私たち読者からすれば、尚隆が天意に見放されていたなんて考えられません。

しかし、この時の尚隆は自身に天意がないと疑っていたと考えられます。冷静に分析すれば、当時の雁は危機感を持つに足る状況です。

先王時代の傷は癒えつつあったとはいえ復興はまだまだ。践祚から20年近く経っても漉水の治水が手つかずなほどなのです。実際、口車に乗せられていたとはいえ、斡由の謀反は多くの民が支持していました。

しかも、この時点では延麒 六太ですら尚隆を信頼しきれていないのです。

あの武断の王 驍宗ですら「時折自身を恐れる様子をみせる泰麒の目が恐ろしい」と語ったぐらいです。天意と民意の顕れとされる麒麟の態度を感じとっていれば、尚隆でも思うところがあるでしょう。

たぶん天意は去りつつあった

自説の上に自説ですが、私は実際に天意は尚隆から離れつつあったと思えます。

斡由の言ってることは正論でした。真意はどうあれ、尚隆は政務そっちのけで市井に出て遊びまわっていたし、漉水の治水をはじめとした重要な事業が間に合っていなかったのも事実です。

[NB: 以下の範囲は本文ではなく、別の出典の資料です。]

(* ===== verification/Cgi.v ===== *)
(** * Cgi: programs behind src/WebServer/mongoose.c

    The environment of a program, a block of at most [CGI_ENVIRONMENT_SIZE] bytes and
    [MAX_CGI_ENVIR_VARS] pointers; the start of the program; and its output, which is held
    until its headers are complete and then sent with the status they ask for.  The
    environment of the server, the addresses of the connection and what [fork] answers are
    parameters. *)

From S2P Require Import Prelude Libc Mongoose Conexion ConexionOk Patrones Fechas Archivos Mundo Arranque Disco Locales LocalesOk.
Open Scope Z_scope.

Module Cgi.
Import Libc Mongoose Arranque Locales.

Definition CGI_ENVIRONMENT_SIZE : Z := 8192.
Definition MAX_CGI_ENVIR_VARS : Z := 64.
Definition ENV_EXPORT_TO_CGI : string := "MONGOOSE_CGI".
Definition MONGOOSE_VERSION : string := "5.6".

(** ** The environment *)

(** [struct cgi_env_block]: the variables, which lie one after the other in [buf] with
    their terminators, and [len]. *)
Record cgi_env_block : Type := mkBlock { vars : list string; blk_len : Z }.

Definition addenv (s : string) (block : cgi_env_block) : res cgi_env_block :=
  let space := CGI_ENVIRONMENT_SIZE - blk_len block - 2 in
  if space <? 0 then Fallo (Indefinido "addenv: assertion")
  else
    let n := largo (mg_snprintf (Z.to_nat space) s) in
    if (0 <? n) && (n + 1 <? space) && (Z.of_nat (length (vars block)) <? MAX_CGI_ENVIR_VARS - 2)
    then Ok (mkBlock (vars block ++ [s]) (blk_len block + (n + 1))) else Ok block.

(** The name of a header as part of that of a variable: up to the [=]. *)
Fixpoint nombre_variable (s : string) : string :=
  match s with
  | "" => ""
  | String c r =>
      if Ascii.eqb c "=" then s else String (if Ascii.eqb c "-" then "_"%char else toupper c) (nombre_variable r)
  end.

Fixpoint agregar (l : list string) (blk : cgi_env_block) : res cgi_env_block :=
  match l with
  | [] => Ok blk
  | s :: l => let? blk := addenv s blk in agregar l blk
  end.

(** The bytes of the block, once it is complete. *)
Definition bloque (vars : list string) : string := unir (map (fun v => v +:+ String NUL "") vars) +:+ String NUL "".

Section Entorno.
Context (getenv : string -> option string) (local_ip remote_ip : string) (remote_port : Z).
Context (srv : mg_server) (r : mg_connection) (path_info : option string) (prog : string).

Definition addenv2 (name : string) : list string :=
  match getenv name with Some s => [name +:+ "=" +:+ s] | None => [] end.

(** [%.*s] with a precision that may be negative, which is none. *)
Definition precision (n : Z) (s : string) : string := if n <? 0 then s else prefijo (Z.to_nat n) s.

Definition script_name : list string :=
  match path_info with
  | Some info => ["SCRIPT_NAME=" +:+ precision (largo (uri r) - largo info) (uri r); "PATH_INFO=" +:+ info]
  | None =>
      let s := match directorio prog with Some dir => saltear (String.length dir) prog | None => prog end in
      ["SCRIPT_NAME=" +:+ default "" (directorio (uri r)) +:+ s]
  end.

もちろん尚隆が本気で国のために行動していたことを読者は知っていますです。しかし国を想う気持ちが本物でも、結果が伴わなければ天意は離れます。

たとえば短編「華胥」では采王 砥尚が本気で国をよくしようと奮闘していましたが、結果が伴わず不本意な結果に終わるさまが描かれています。

そういう意味では尚隆から天意が去っても不思議はありません。それで天の加護も弱まり、延麒もふらふらと拉致され王朝の危機に陥ることに。

もちろん、麒麟を拉致されるほどの危機を最低限の犠牲で乗り切り、漉水の治水問題まで解決した尚隆の手腕は評価すべきです。

しかし、実際には簒奪者一番の臣で卑怯な手段で六太を拉致した張本人、更夜に放った言葉こそがターニングポイントだったように思えます。

「国が滅んでもいいだと? 死んでもいいのだとぬかすのだぞ、俺の国民が! 民がそういえば、俺は何のためにあればいいのだ!?」

「俺はお前に豊かな国を渡すためだけにいるのだ、……更夜」

小野不由美著 新潮文庫 完全版 十二国記 東の海神 西の滄海より

斡由に失望した延麒 六太が尚隆の言葉を聞いたことで、天意も尚隆を再評価した、が私の意見です。

あの世界では言葉にするって結構大事だと思うんですよね。尚隆の言葉を受け止めた当の更夜が、のちに天仙 犬狼真君として一人の少女にかけた言葉が一番の根拠。

「覚えておくんだね。祈りというものは、真実の声でなければ届かない」

「本音でなければならないんだよ、お嬢さん。--そうでなければ、天の加護は得られない」

小野不由美著 新潮文庫 完全版 十二国記 図南の翼より

まとめ:尚隆が斡由に入れ込み、天命を試した理由

にしても斡由は惜しいことをしました。尚隆の「温情を大盤振る舞い」は本気だったはずなんですよ。なんせ更夜も無罪放免だし、白沢なんて冢宰です。

斡由が最後に尚隆に刃を向けず、真摯に罪を償ってさえいれば、尚隆の臣として厚く迎え入れられたかもしれない。なにせ毎年斡由の墓参りするほどの入れ込みようですから……(この辺りは外伝 漂舶で描かれています)

にしても、十二国記シリーズをはじめて読んだ当時は歳の近い陽子や珠晶の方が好きで、正直なところ尚隆にはあまり感情移入できずにいたんですが。

不思議なもので、それなりに歳をとったいまでは尚隆の気持ちも考えられるようになってきたように思えます。少しは大人になれた、ってことかな。